Less expensive, plus health benefits
Other recent detailed scientific studies show that because of dropping wind, solar and battery prices, Biden's net-zero carbon goal can be accomplished far cheaper than had been predicted in the past and with health benefits "many, many times'' outweighing the costs, said Pacala, who was part of one study at Princeton. Those studies agree on what needs to be done for decarbonization, and what Biden has come out with "is doing the things that everyone now is concluding that we should do," Pacala said.
These are the types of shifts that don't cost much — about $1 day per person — and won't require people to abandon their current cars and furnaces but replace them with cleaner electric vehicles and heat pumps when it comes time for a new one, said Margaret Torn, a senior scientist at the Department of Energy's Lawrence Berkeley National Lab, who co-authored a study published recently by Berkeley Lab, the University of San Francisco and the consulting firm Evolved Energy Research.
Part of the problem, said study co-author Ryan Jones, co-founder of Evolved Energy Research, is that for years, people have wrongly portrayed the battle against climate change as a "personal morality problem" where individuals have to sacrifice by driving and flying less, turning down the heat and eating less meat.
"Actually, climate change is an industry economy issue where most of the big solutions are happening under the hood or upstream of people's homes," Jones said. "It's a big change in how we produce energy and consume energy. It's not a change in people's day-to-day lives, or it doesn't need to be."

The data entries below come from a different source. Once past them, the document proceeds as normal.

Lemma closed_sig s :
  s_done (closed s) = s_done s ∧ s_doneOnce (closed s) = s_doneOnce s ∨
  s_done (closed s) = SigClosed ∧ s_doneOnce (closed s) = true.
Proof.
  unfold closed, CloseDone. destruct (s_done s) eqn:E, (s_doneOnce s) eqn:Eo; simpl; auto.
Qed.

Lemma sigOK_destroy id v : sigOK v → sigOK (vmDestroy id v).2.
Proof.
  intros Hv. unfold vmDestroy. destruct (v_table v !! id) as [a|]; [|done].
  apply (sigOK_alter closed a v closed_sig Hv).
Qed.

Lemma sig_step st st' : sigOK (h_vms st) → hstep st st' → sigOK (h_vms st').
Proof.
  intros Hv Hstep.
  assert (∀ uuid warm a, sigOK (ensureID uuid warm a (h_vms st))) as Hens
    by (intros; apply (sigOK_alter _ a); [by left|done]).
  destruct Hstep as [| |st i s pc a v _ _ Hop Hadd| | | | | | | | | | | | | | | | |]; simpl; try done.
  - injection Hadd as _ <-. apply map_Forall_insert_2; [|done]. left. by destruct Hop.
  - unfold popReady. by destruct (h_ready st).
  - unfold warmInsert. case_match; [done|apply Hens].
  - unfold takeLive. by destruct (h_sessions st !! id).
  - unfold teardown. destruct (v_heap (h_vms st) !! a) as [s|]; [|done].
    destruct (s_mgr s); [by apply sigOK_destroy|done].
  - by apply (sigOK_alter closed a _ closed_sig).
  - unfold takeWatched. by case_bool_decide.
  - by apply sigOK_destroy.
  - unfold poolRound. by case_match.
Qed.

Lemma sig_reachable st : reachable st → sigOK (h_vms st).
Proof. induction 1; [by apply map_Forall_empty|by eapply sig_step]. Qed.

Lemma closed_closed s : closed (closed s) = closed s.
Proof.
  unfold closed, CloseDone.
  destruct s as [? ? ? ? ? ? ? ? ? ? ? ? ? ? ? ? [] [] ? ? ? ? ?]; reflexivity.
Qed.

(** Tearing down a live VM touches its own record only. *)
Lemma teardown_heap st id a :
  J st → h_sessions st !! id = Some a →
  let v := h_vms (teardown a st) in
  alter closed a (v_heap v) = alter closed a (v_heap (h_vms st)) ∧ sameIDs (h_vms st) v.
Proof.
  intros HJ Hid. destruct (j_map st HJ id a Hid) as [Hsid Hne]. unfold teardown.
  destruct (v_heap (h_vms st) !! a) as [s|] eqn:Hs; [|done].
  destruct (s_mgr s); [|done]. split; [|apply sameIDs_destroy]. simpl. unfold vmDestroy.
  unfold sid in Hsid. rewrite Hs in Hsid. rewrite Hsid.
  destruct (v_table (h_vms st) !! id) as [b|] eqn:Et; [|done]. simpl.
  destruct (j_table st HJ id b Et Hne) as [Hb [t Ht]]. unfold sid in Hb. rewrite Ht in Hb.
  assert (b = a) as -> by (apply (j_ids st HJ b a t s); congruence).
  apply map_eq. intros c. destruct (decide (c = a)) as [->|Hc].
  - rewrite !lookup_alter_eq. destruct (v_heap (h_vms st) !! a); simpl; [|done].
    by rewrite closed_closed.
  - by rewrite !lookup_alter_ne.
Qed.

Lemma HostDestroy_eq st id a : h_sessions st !! id = Some a →
  (HostDestroy id st).2 =
  callGone a (setVMs (vmClose a (h_vms (teardown a (takeLive id st).2))) (teardown a (takeLive id st).2)).
Proof. intros Hid. unfold HostDestroy, takeLive. by rewrite Hid. Qed.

One Biden interim goal — "a carbon pollution-free power sector by 2035" — may not be doable that quickly, but can be done by 2050, said study co-author Jim Williams of the University of San Francisco.
Electric vehicles, conservation, wind energy
Biden's executive orders featured plans for an all-electric federal fleet of vehicles, conserving 30% of the country's land and waters, doubling the nation's offshore wind energy and funding to help communities become more resilient to climate disasters. Republicans and fossil fuel interests objected, calling the actions job-killers.

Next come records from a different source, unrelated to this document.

Lemma runs_serving i n st st' : runs i n st st' → ∀ pc, h_threads st !! i = Some pc →
  serving pc = true ∨ pc = PRet →
  ∃ pc', h_threads st' !! i = Some pc' ∧ (serving pc' = true ∨ pc' = PRet).
Proof.
  induction 1 as [st|n st st1 st2 Hs _ IH]; intros pc Hi Hsv; [eauto|].
  assert (isLoop pc = false) as Hl by (destruct Hsv as [Hsv| ->]; [by destruct pc|done]).
  destruct (step_closer st st1 Hs i pc Hi Hl) as (pc1 & Hi1 & _ & Hr). apply (IH pc1 Hi1).
  destruct Hr as [->|[Hr Hk]]; [done|]. destruct Hsv as [Hsv| ->]; [by apply Hk|simpl in Hr; lia].
Qed.

(** An unused id exists, as a UUID does. *)
Lemma newID_exists (v : VMs) : ∃ id, newID v id.
Proof.
  set (X := list_to_set ("" :: (s_ID <$> (map_to_list (v_heap v)).*2)) : gset string).
  exists (fresh X). pose proof (is_fresh X) as Hf. unfold X in Hf at 2. rewrite elem_of_list_to_set in Hf.
  split; [set_solver|]. intros a s Hs Heq. apply Hf, list_elem_of_further. rewrite <- Heq.
  apply list_elem_of_fmap. exists s. split; [done|]. apply list_elem_of_fmap. exists (a, s).
  split; [done|]. by apply elem_of_map_to_list.
Qed.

"Using the incredible leverage of federal government purchases in green electricity, zero-emission cars and new infrastructure will rapidly increase demand for home-grown climate-friendly technologies," said Rosina Bierbaum, a University of Michigan environmental policy professor.
The next big thing for the administration is to come up with a Paris climate accord goal — called Nationally Determined Contribution — for how much the United States hopes to cut greenhouse gas emissions by 2030. It has to be ambitious for the president to reach his ultimate goal of net zero carbon emissions by 2050, but it also has to be doable.
His administration promises to reveal the goal, required by the climate agreement but nonbinding, before its Earth Day climate summit, April 22.
That new number "is actually the centrally important activity of the next year," said University of Maryland environment professor Nate Hultman, who worked on the Obama administration's Paris goal.
Getting to net zero carbon emissions at midcentury means about a 43% cut from 2005 levels — the baseline the U.S. government uses — by 2030, said the Rhodium Group's Larsen. The U.S. can realistically reach a 40% cut by 2030, which is about one-third reduction from what 2020 U.S. carbon emissions would have been without a pandemic, said Williams, the San Francisco professor.
All this work on power and vehicles, that's easy compared with decarbonizing agriculture with high methane emissions from livestock and high-heat industrial processes such as steelmaking, Breakthrough's Hausfather said.
"There's no silver bullet for agriculture," Hausfather said. "There's no solar panels for cows, so to speak, apart from meat alternatives, but even there you have challenges around consumer acceptance."